Debussy penned his First (and only) Rhapsody for clarinet and piano at the end of 1909 and beginning of 1910 as an entry in a clarinet competition held at the Paris Conservatoire. Later, in the summer of 1911, he wrote an orchestral version of the piece. A very brief work – around eight minutes long – the Rhapsody soon gained popularity among clarinetists. The piece, technically quite demanding, attracts attention mainly with its sonic aura and diverse timbral and dynamic shades.

Stravinsky composed his music and ballet piece – The Soldier’s Tale – in 1918. The libretto, loosely based on Russian folk legends, recounts the story of a young soldier, who gives his violin to the devil in exchange for a book that will bring him endless fortune. Soon after its world premiere, Stravinsky arranged the ballet into a five-piece suite for clarinet, violin and piano, where the influences of jazz and popular music can be heard alongside humorous or even grotesque elements.

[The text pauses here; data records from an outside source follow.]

(* ===== verification/CentralApi.v ===== *)
(** * The handlers of the API (internal/dinosaur/pkg/handlers)

    The validators of requests (validation.go), the handlers of users
    (dinosaur.go), of administrators (admin_dinosaur.go) and of the data plane
    (data_plane_dinosaur.go, data_plane_cluster.go), and the telemetry they emit
    (services/telemetry.go).

    A handler runs on the state of the process ([process]) and its local variables:
    the decoded payload and the request it builds.  The decoder of the body is a
    parameter: given the initial value of the variable it decodes into, it gives
    the value it leaves or an error. *)

From S2P Require Import Prelude GoString GoFmt Regex QueryParser ServiceErrors CentralRequest Store Versions.
From S2P Require Import ClusterTypes World Config Providers Resources ApiFramework DefaultVersion Namespace.
From S2P Require Import ClusterService CentralService Auth DataPlane Presenters.
Local Open Scope string_scope.
Local Open Scope Z_scope.

(** ** State *)

(** The database with the external services, the shared default specs and the
    table of default versions. *)
Record process `{Platform} `{Quantities} (V : Type) := mkProcess {
  pr_world : world; pr_defaults : Defaults; pr_versions : V
}.
Arguments mkProcess {_ _ V}.
Arguments pr_world {_ _ V}.
Arguments pr_defaults {_ _ V}.
Arguments pr_versions {_ _ V}.

Section lifts.
Context `{Platform} `{Quantities} {V L : Type}.

(** A handler's state: the process and the local variables. *)
Definition hstate : Type := process V * L.

Definition on_world {A} (m : prog world A) : prog hstate A := fun s =>
  let '(w, a) := m (pr_world s.1) in ((mkProcess w (pr_defaults s.1) (pr_versions s.1), s.2), a).
Definition on_defaults {A} (m : prog Defaults A) : prog hstate A := fun s =>
  let '(d, a) := m (pr_defaults s.1) in ((mkProcess (pr_world s.1) d (pr_versions s.1), s.2), a).
Definition on_versions {A} (m : prog V A) : prog hstate A := fun s =>
  let '(v, a) := m (pr_versions s.1) in ((mkProcess (pr_world s.1) (pr_defaults s.1) v, s.2), a).

(** Reading the local variables, and assigning to them. *)
Definition local {A} (f : L -> A) : prog hstate A := fun s => (s, f s.2).
Definition assign (f : L -> L) : prog hstate unit := fun s => ((s.1, f s.2), tt).

(** A handler starts with its variables at their initial values, which are gone
    when it has answered. *)
Definition run_locals {A} (init : process V -> L) (m : prog hstate A) : prog (process V) A := fun p =>
  let '(s, a) := m (p, init p) in (s.1, a).
End lifts.

(** ** Telemetry (services/telemetry.go) *)

Definition TenantGroupName : string := "Tenant".

Section telemetry.
Context `{Platform} (enabled : bool).

Definition getUserFromContext (ctx : Ctx) : option string :=
  match ctx_claims ctx with Ok claims => cl_userID claims | Err _ => None end.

Debussy’s last completed piece, the three-movement Sonata for Violin and Piano, was written in 1916–1917. Although nuances of colour – a core theme of Impressionism – still come to the fore in this work, the composer also pays attention to non-timbral elements to a much greater extent than in his earlier works. Béla Bartók wrote his Contrasts for clarinet, violin and piano in 1938. It was commissioned by the famous jazz clarinetist Benny Goodman, who in turn was persuaded to order the piece by his friend, the composer and outstanding Hungarian violinist Joseph Szigeti. Influences of folk music – Hungarian, but also Romanian and Bulgarian – can clearly be heard in Contrasts, although it does not feature any direct quotes from folklore. The subsequent movements are Verbunkos (a folk Hungarian dance), a nocturnal interlude Pihenö (Rest) and the fast dance Sebes.